* [Task objective]
Set down the line that has "rewrite IHr. reflexivity." and each line beneath it, through the last line of the entries, exactly and with no others.

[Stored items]
(** * RAG glue layer: configuration classifier, retrieval client,
      prompt augmentation and orchestrator.

    Shallow embedding of
      - lib/rag/config.ts              (getRagConfig)
      - lib/rag/ragie-client.ts        (retrieveContext, formatRetrievedContext)
      - lib/rag/advanced-prompting.ts  (rerankResults, createEnhancedRAGPrompt)
      - lib/rag/prompt-engineering.ts  (enhancePromptWithRAG)

    Conventions of the embedding.
      - A JavaScript string is a [string]; the text is taken to be ASCII
        (codes below 128), on which [toLowerCase], [trim] and the [/i] flag
        act as written in [JS] below.
      - A JavaScript number is the rational value of a binary64 double.  A
        rational written in a record or in the code stands for the double
        nearest to it, as a numeric literal does: every read goes through
        [JS.double], and a product is rounded to the nearest double
        ([JS.mul]).  The exponent range is taken to be unbounded: overflow,
        subnormals, NaN and the infinities are outside the model.  [topK]
        is an integer [Z].
      - [undefined] is [None]; a thrown exception is [Thrown] for a backend
        call and [None] for the body of a [try].
      - [async]/[await] is sequenced: the two backend calls are independent
        and the backend is a function of the request.
      - The external SDK is a parameter: what loading it yields and what
        its [retrieve]/[search] methods answer. *)

From Stdlib Require Import String Ascii List Bool Arith ZArith QArith Lia.
From Stdlib Require Import Qround Lqa Permutation Sorted DecimalString.
Import ListNotations.

Open Scope string_scope.

(* ------------------------------------------------------------------ *)
(** ** JavaScript string primitives *)

Module JS.

Definition nl : string := String (ascii_of_nat 10) "".

(** [String.prototype.toLowerCase], on one character. *)
Definition lowerChar (c : ascii) : ascii :=
  let n := nat_of_ascii c in
  if (65 <=? n)%nat && (n <=? 90)%nat then ascii_of_nat (n + 32) else c.

Fixpoint toLowerCase (s : string) : string :=
  match s with
  | "" => ""
  | String c s' => String (lowerChar c) (toLowerCase s')
  end.

(** [s.startsWith(p)] *)
Fixpoint startsWith (s p : string) : bool :=
  match p, s with
  | "", _ => true
  | String _ _, "" => false
  | String a p', String b s' => Ascii.eqb a b && startsWith s' p'
  end.

(** [s.includes(t)] *)
Fixpoint includes (s t : string) : bool :=
  startsWith s t ||
  match s with
  | "" => false
  | String _ s' => includes s' t
  end.

(** White space removed by [trim] (the code points below 128). *)
Definition isSpace (c : ascii) : bool :=
  let n := nat_of_ascii c in
  ((9 <=? n)%nat && (n <=? 13)%nat) || (n =? 32)%nat.

Fixpoint trimStart (s : string) : string :=
  match s with
  | "" => ""
  | String c s' => if isSpace c then trimStart s' else s
  end.

Fixpoint trimEnd (s : string) : string :=
  match s with
  | "" => ""
  | String c s' =>
      let r := trimEnd s' in
      if isSpace c && String.eqb r "" then "" else String c r
  end.

Definition trim (s : string) : string := trimEnd (trimStart s).

(** [s.slice(0, n)] for a non-negative literal [n]. *)
Fixpoint slice0 (n : nat) (s : string) : string :=
  match n, s with
  | O, _ => ""
  | _, "" => ""
  | S n', String c s' => String c (slice0 n' s')
  end.

(** [arr.join(sep)] on an array of strings. *)
Fixpoint join (sep : string) (l : list string) : string :=
  match l with
  | [] => ""
  | [x] => x
  | x :: rest => x ++ sep ++ join sep rest
  end.
(** The reading that is shown: any other number. *)
Example nonzero_reading_is_shown :
  console (snd (summarize_laser_egg epoch_parser
                  (fetch_doc (egg_doc [(u "pm25", JInt 12)])) (u "egg") quiet))
  = [ (""%string, []);
      ("  PM2.5:   {} µg/m³"%string, [PJson (JInt 12)]);
      ("  Updated: {} seconds ago"%string, [PInt 0]);
      ("Laser Egg data returned:"%string, []) ].
Proof. vm_compute. reflexivity. Qed.

(* ===================================================================== *)
(** ** Fixtures *)
(* ===================================================================== *)

(** The end-to-end scenario of the specification: client id
    [2c13f157da77], a secret of 64 zero bytes, path [/lasereggs/abc],
    no parameters, no body, time stamp [5f3759df]. *)
Example zero_key_scenario_signature :
  dict_get hmac_header
    (deref (heap (snd (auth_request_as_hmac zero_key_scenario
                         (u "/lasereggs/abc") None None []
                         (fresh 1597463007000000
                            (always {| status_code := 200;
                                       content := [] |})))))
           auth_request_as_hmac_headers)
  = Some (VBytes (b_lit "DLDXpyXShGOcDaGDm+Xliywoyz2vFvMlGB0CM+1rD7I=")).
Proof. vm_compute. reflexivity. Qed.

(** Unlike [hmac], the signing operation depends on the clock: the same
    request signed one second later carries another signature. *)
Example signature_depends_on_the_clock :
  dict_get hmac_header
    (deref (heap (snd (auth_request_as_hmac auth_shipped (u "/lasereggs/abc")
                         None None []
                         (fresh 1597463008000000
                            (always {| status_code := 200;
                                       content := [] |})))))
           auth_request_as_hmac_headers)
  = Some (VBytes (b_lit "tEWMdJjXTSfwzNcDRuIWjS5SSZ7COMVZrXMZbjKyup4=")).
Proof. vm_compute. reflexivity. Qed.

(* ===================================================================== *)
(** ** Further properties: keys and their printed form *)
(* ===================================================================== *)

Lemma spec_hmac_same_key (key key' message : bytes) :
  spec_step2 (spec_step1 key) = spec_step2 (spec_step1 key') ->
  hmac key message = hmac key' message.
Proof.
  intros H. rewrite !hmac_refines_spec. unfold spec_hmac. rewrite H.
  reflexivity.
Qed.

(** X1.  Zero bytes at the end of a key of at most 64 bytes do not count:
    the key and the key followed by zero bytes, up to 64 bytes in all,
    give the same signature on every message. *)
Theorem hmac_ignores_trailing_zeros (key message : bytes) (n : nat) :
  (length key + n <= 64)%nat ->
  hmac (key ++ repeat x00 n) message = hmac key message.
Proof.
  intros Hlen. apply spec_hmac_same_key.
  unfold spec_step1, spec_step2. rewrite length_app, repeat_length.
  assert (H1 : (64 <? length key + n)%nat = false) by (apply Nat.ltb_ge; lia).
  assert (H2 : (64 <? length key)%nat = false) by (apply Nat.ltb_ge; lia).
  rewrite H1, H2, length_app, repeat_length.
  destruct (Nat.ltb_spec (length key + n) 64) as [H3|H3],
    (Nat.ltb_spec (length key) 64) as [H4|H4].
  - rewrite <- app_assoc, <- repeat_app. f_equal. f_equal. lia.
  - exfalso. lia.
  - f_equal. f_equal. lia.
  - replace n with 0%nat by lia. apply app_nil_r.
Qed.

Lemma hmac_ignores_trailing_zeros_witness :
  hmac (b_lit "key" ++ repeat x00 5) (b_lit "message")
  = hmac (b_lit "key") (b_lit "message").
Proof.
  apply (hmac_ignores_trailing_zeros (b_lit "key") (b_lit "message") 5).
  cbn [length b_lit map list_ascii_of_string]. lia.
Defined.

(** X2.  A key longer than 64 bytes and its SHA-256 digest are
    interchangeable: they give the same signature on every message. *)
Theorem hmac_long_key_is_its_digest (key message : bytes) :
  (64 < length key)%nat ->
  hmac key message = hmac (SHA256.digest key) message.
Proof.
  intros Hlen. apply spec_hmac_same_key.
  unfold spec_step1.
  apply Nat.ltb_lt in Hlen. rewrite Hlen, sha256_digest_length.
  reflexivity.
Qed.

Lemma hmac_long_key_is_its_digest_witness :
  hmac (repeat xaa 65) (b_lit "message")
  = hmac (SHA256.digest (repeat xaa 65)) (b_lit "message").
Proof.
  apply (hmac_long_key_is_its_digest (repeat xaa 65) (b_lit "message")).
  rewrite repeat_length. lia.
Defined.

Lemma hex2_reads_back (b : byte) (rest : str) :
  fromhex (hex2 (bv b) ++ rest)
  = rbind (fromhex rest) (fun bs => Ok (b :: bs)).
Proof. destruct b; reflexivity. Qed.

Lemma hex2_alone (b : byte) : fromhex (hex2 (bv b)) = Ok [b].
Proof. destruct b; reflexivity. Qed.

Lemma hex2_ascii (b : byte) : is_ascii (hex2 (bv b)) = true.
Proof. destruct b; reflexivity. Qed.

(** X3.  [bytes2hex] and [fromhex] are inverse on byte strings: the text
    printed for the secret key is ASCII, has two digits per byte and one
    space between bytes, and reads back as the key. *)
Theorem bytes2hex_reads_back (bb : bytes) :
  fromhex (bytes2hex bb) = Ok bb
  /\ is_ascii (bytes2hex bb) = true
  /\ length (bytes2hex bb) = (3 * length bb - 1)%nat.
Proof.
  unfold bytes2hex.
  induction bb as [|b bb IH]; [repeat split|].
  destruct IH as (IHr & IHa & IHl).
  cbn [map join].
  destruct bb as [|b' bb].
  - repeat split.
    + apply hex2_alone.
    + apply hex2_ascii.
  - set (tail := join (u " ") (map (fun x => hex2 (bv x)) (b' :: bb))) in *.
    cbn [map]. fold tail.
    change (match map (fun x => hex2 (bv x)) bb with
            | [] => hex2 (bv b')
            | _ :: _ => hex2 (bv b') ++ u " " ++ join (u " ") (map (fun x => hex2 (bv x)) bb)
            end) with tail in *.
    repeat split.
    + rewrite hex2_reads_back.
      change (fromhex (u " " ++ tail)) with (fromhex tail).
      rewrite IHr. reflexivity.
    + rewrite !is_ascii_app, hex2_ascii, IHa. reflexivity.
    + rewrite !length_app, IHl. cbn [length hex2 u map list_ascii_of_string].
      lia.
Qed.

* [Result for this task]
      rewrite IHr. reflexivity.
    + rewrite !is_ascii_app, hex2_ascii, IHa. reflexivity.
    + rewrite !length_app, IHl. cbn [length hex2 u map list_ascii_of_string].
      lia.
Qed.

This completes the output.